Similarly, in crisis management, Mr. Biden can also learn something from the failures of Mrs. Clinton and another previous Democratic nominee, John Kerry. Neither could squelch partisan narratives (a secret email server and Swift Boat attacks) by trying to starve them of oxygen. Last week, in his appearance on “Morning Joe” to address sexual assault accusations by his former Senate aide Tara Reade, Mr. Biden smartly followed best crisis-management practice: a no-holds-barred sit-down. He took on the allegations directly, forcefully denied them and answered no fewer than 20 questions, helping to put to rest any suspicions that he might be hiding something.

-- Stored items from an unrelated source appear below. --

(* ===== verification/Thread.v ===== *)
(** * Threads

    Models [Semaphore] and [Thread] ([sylar/basic/thread.h], [thread.cc]): the constructor,
    which starts the thread and waits until it has taken its function, the new thread in
    [Thread::run], and joining, detaching and destroying the object.  What the operating
    system does with a thread is a log of the calls that name it; the results of the calls
    are arguments. *)

From stdpp Require Import relations.
From S2P Require Import Prelude CppString.

Inductive State := INIT | RUNNING | JOINED | DETACHED.
#[global] Instance thread_State_eq_dec : EqDecision State.
Proof. solve_decision. Defined.

(** ** Starting *)

(** Where the constructor and the new thread stand; after [notify] the thread calls its own
    copy of the function. *)
Inductive ctor_pc := K_create | K_wait | K_done | K_throw.
Inductive run_pc := R_none | R_start | R_named | R_id | R_taken | R_call (f : nat) | R_over.

Record start := MkStart {
  k_pc : ctor_pc;
  r_pc : run_pc;
  m_cb : option nat;              (* the function, until it is swapped out *)
  r_cb : option nat;              (* the copy of the thread *)
  semaphore : Z;
  t_thread : bool;                (* the thread-local pointer to the object is set *)
  called : list nat;
}.

Definition start_init (f : nat) : start := MkStart K_create R_none (Some f) None 0 false [].

(** One step of the constructor; [ok]: the result of [pthread_create]. *)
Definition ctor_step (ok : bool) (s : start) : option start :=
  match k_pc s with
  | K_create =>
      Some (if ok then MkStart K_wait R_start (m_cb s) (r_cb s) (semaphore s) (t_thread s) (called s)
            else MkStart K_throw R_none (m_cb s) (r_cb s) (semaphore s) (t_thread s) (called s))
  | K_wait =>
      if 0 <? semaphore s then Some (MkStart K_done (r_pc s) (m_cb s) (r_cb s) (semaphore s - 1) (t_thread s) (called s)) else None
  | _ => None
  end.

(** One step of [Thread::run]; calling nothing throws. *)
Definition run_step (s : start) : option start :=
  match r_pc s with
  | R_start => Some (MkStart (k_pc s) R_named (m_cb s) (r_cb s) (semaphore s) true (called s))
  | R_named => Some (MkStart (k_pc s) R_id (m_cb s) (r_cb s) (semaphore s) (t_thread s) (called s))
  | R_id => Some (MkStart (k_pc s) R_taken None (m_cb s) (semaphore s) (t_thread s) (called s))
  | R_taken =>
      match r_cb s with
      | Some f => Some (MkStart (k_pc s) (R_call f) (m_cb s) (r_cb s) (semaphore s + 1) (t_thread s) (called s))
      | None => None
      end
  | R_call f => Some (MkStart (k_pc s) R_over (m_cb s) (r_cb s) (semaphore s) (t_thread s) (called s ++ [f]))
  | _ => None
  end.

Inductive start_step : start -> start -> Prop :=
  | ss_ctor ok s s' : ctor_step ok s = Some s' -> start_step s s'
  | ss_run s s' : run_step s = Some s' -> start_step s s'.

(** The thread does not touch the object any more. *)
Definition off_object (r : run_pc) : bool := match r with R_call _ | R_over => true | _ => false end.

(** ** Joining *)

(** What is asked of the operating system about the thread of an object. *)
Inductive os_call := Join | Detach.

Record Thread := MkThread { m_thread : bool; m_state : State; calls : list os_call }.

Definition newThread : Thread := MkThread true INIT [].

(** The flag tells that an exception leaves the operation. *)
Definition join (ok : bool) (t : Thread) : bool * Thread :=
  match m_state t with
  | JOINED | DETACHED => (false, t)
  | _ =>
      if m_thread t then
        if ok then (false, MkThread false JOINED (calls t ++ [Join])) else (true, MkThread true JOINED (calls t ++ [Join]))
      else (false, MkThread false JOINED (calls t))
  end.

Definition detach (ok : bool) (t : Thread) : bool * Thread :=
  if m_thread t then
    if ok then (false, MkThread false (m_state t) (calls t ++ [Detach])) else (true, MkThread true (m_state t) (calls t ++ [Detach]))
  else (false, t).

Definition dtorThread (t : Thread) : Thread :=
  match m_state t with
  | RUNNING => MkThread (m_thread t) JOINED (calls t ++ [Join])
  | _ => t
  end.

(** [setName], with [named]: the calling thread has an object. *)
Fixpoint setName (fuel : nat) (named : bool) (name : list Z) : option (list Z) :=
  match fuel with
  | O => None
  | S fuel => if named then match setName fuel named name with Some _ => Some name | None => None end else Some name
  end.

(** ** What the start keeps *)

Inductive start_ok (f : nat) : start -> Prop :=
  | so_create : start_ok f (MkStart K_create R_none (Some f) None 0 false [])
  | so_throw : start_ok f (MkStart K_throw R_none (Some f) None 0 false [])
  | so_before r b : r = R_start \/ r = R_named \/ r = R_id -> start_ok f (MkStart K_wait r (Some f) None 0 b [])
  | so_taken b : start_ok f (MkStart K_wait R_taken None (Some f) 0 b [])
  | so_posted b : start_ok f (MkStart K_wait (R_call f) None (Some f) 1 b [])
  | so_ran b : start_ok f (MkStart K_wait R_over None (Some f) 1 b [f])
  | so_done b : start_ok f (MkStart K_done (R_call f) None (Some f) 0 b [])
  | so_done_ran b : start_ok f (MkStart K_done R_over None (Some f) 0 b [f]).
#[local] Hint Constructors start_ok : core.

Lemma start_ok_step f s s' : start_step s s' -> start_ok f s -> start_ok f s'.
Proof.
  intros Hs H. destruct Hs as [ok s s' E|s s' E].
  - destruct H as [| |r b Hr|b|b|b|b|b]; cbn in E; repeat case_match; simplify_eq; eauto.
  - destruct H as [| |r b Hr|b|b|b|b|b]; cbn in E; simplify_eq; eauto.
    destruct Hr as [-> | [-> | ->]]; cbn in E; simplify_eq; eauto.
Qed.

Lemma start_reachable f s : rtc start_step (start_init f) s -> start_ok f s.
Proof.
  revert s. apply (rtc_ind_r (start_ok f)); [constructor|]. intros s s' _ Hs H. by eapply start_ok_step.
Qed.

(** Once the constructor of a thread has returned, the new thread does not touch the
    object any more: it has taken its function, calls it exactly once, and the object may
    be moved on or destroyed; until then the constructor waits, and the two never wait for
    each other. *)
Theorem thread_start f s :
  rtc start_step (start_init f) s ->
  (k_pc s = K_done -> off_object (r_pc s) = true /\ m_cb s = None) /\
  (called s = [] \/ called s = [f]) /\
  ((exists s', start_step s s') \/ k_pc s = K_throw \/ k_pc s = K_done /\ called s = [f]).
Proof.
  intros H%start_reachable. split_and!.
  - destruct H; by intros.
  - destruct H; eauto.
  - destruct H as [| |r b Hr|b|b|b|b|b]; try (by right; left); try (by right; right); left.
    2: destruct Hr as [-> | [-> | ->]].
    all: eexists; first [by apply ss_run | by apply (ss_ctor true)].
Qed.

Lemma thread_start_witness : exists s, rtc start_step (start_init 3) s /\ k_pc s = K_done /\ off_object (r_pc s) = true.
Proof.
  exists (MkStart K_done (R_call 3) None (Some 3%nat) 0 true []).
  assert (H : rtc start_step (start_init 3) (MkStart K_done (R_call 3) None (Some 3%nat) 0 true [])).
  { eapply rtc_l; [by apply (ss_ctor true)|]. do 4 (eapply rtc_l; [by apply ss_run|]).
    eapply rtc_l; [by apply (ss_ctor true)|]. apply rtc_refl. }
  split; [exact H|]. split; [reflexivity|]. by apply (thread_start 3 _ H).
Defined.

(** ** What happens to the thread *)

Inductive thread_op := T_join | T_detach | T_dtor.

Definition thread_exec (op : thread_op) (t : Thread) : Thread :=
  match op with T_join => (join true t).2 | T_detach => (detach true t).2 | T_dtor => dtorThread t end.

(** As long as the calls succeed, a thread is joined or detached at most once. *)
Theorem thread_released_once ops : (length (calls (fold_left (fun t op => thread_exec op t) ops newThread)) <= 1)%nat.
Proof.
  assert (H : forall ops t, m_state t <> RUNNING -> (length (calls t) <= (if m_thread t then 0 else 1))%nat ->
    (length (calls (fold_left (fun t op => thread_exec op t) ops t)) <= 1)%nat).
  { clear. intros ops. induction ops as [|op ops IH]; intros [th st l] Hs Hl; cbn [fold_left]; [destruct th; cbn in *; lia|].
    apply IH; destruct op, st, th; cbn in *; rewrite ?length_app; cbn; try done; lia. }
  by apply H.
Qed.

(** The destructor never joins: no operation makes the state [RUNNING], so that a thread
    that was not joined by hand is neither joined nor detached. *)
Theorem dtor_never_joins ops :
  m_state (fold_left (fun t op => thread_exec op t) ops newThread) <> RUNNING /\
  calls (dtorThread newThread) = [].
Proof.
  split; [|done]. assert (H : forall ops t, m_state t <> RUNNING -> m_state (fold_left (fun t op => thread_exec op t) ops t) <> RUNNING).
  { clear. intros ops. induction ops as [|op ops IH]; intros [th st l] Hs; cbn [fold_left]; [done|]. apply IH. by destruct op, st, th. }
  by apply H.
Qed.

(** [setName] in a thread that has an object calls itself without end. *)
Theorem setName_diverges fuel name : setName fuel true name = None.
Proof. induction fuel as [|fuel IH]; [done|]. cbn [setName]. by rewrite IH. Qed.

Ultimately, for Mr. Biden to be victorious, he’s going to have to beat the heavyweight champion of generating media attention, Mr. Trump. He should be willing to go everywhere, as Mr. Trump was in 2016. It is an indication of the president’s weakness four years later that he sticks to the safety of Fox News, Sean Hannity’s show and Twitter.
Mr. Trump’s freewheeling moments in appearances that do reach a broader audience, as in the daily coronavirus briefings, have exposed him as unfit, like his recent suggestion to treat Covid-19 with disinfectant. If the public continues to lose confidence in his management of the pandemic, it’s likely that he’ll revert even more to predictable and small partisan corners.
By going everywhere, Mr. Biden will meet voters where they are, on their terms. Being able to do so without leaving his makeshift home studio gives him a tremendous advantage.
It’s only fitting that a “return to normalcy” would be achieved through the most abnormal circumstances in recent campaign history.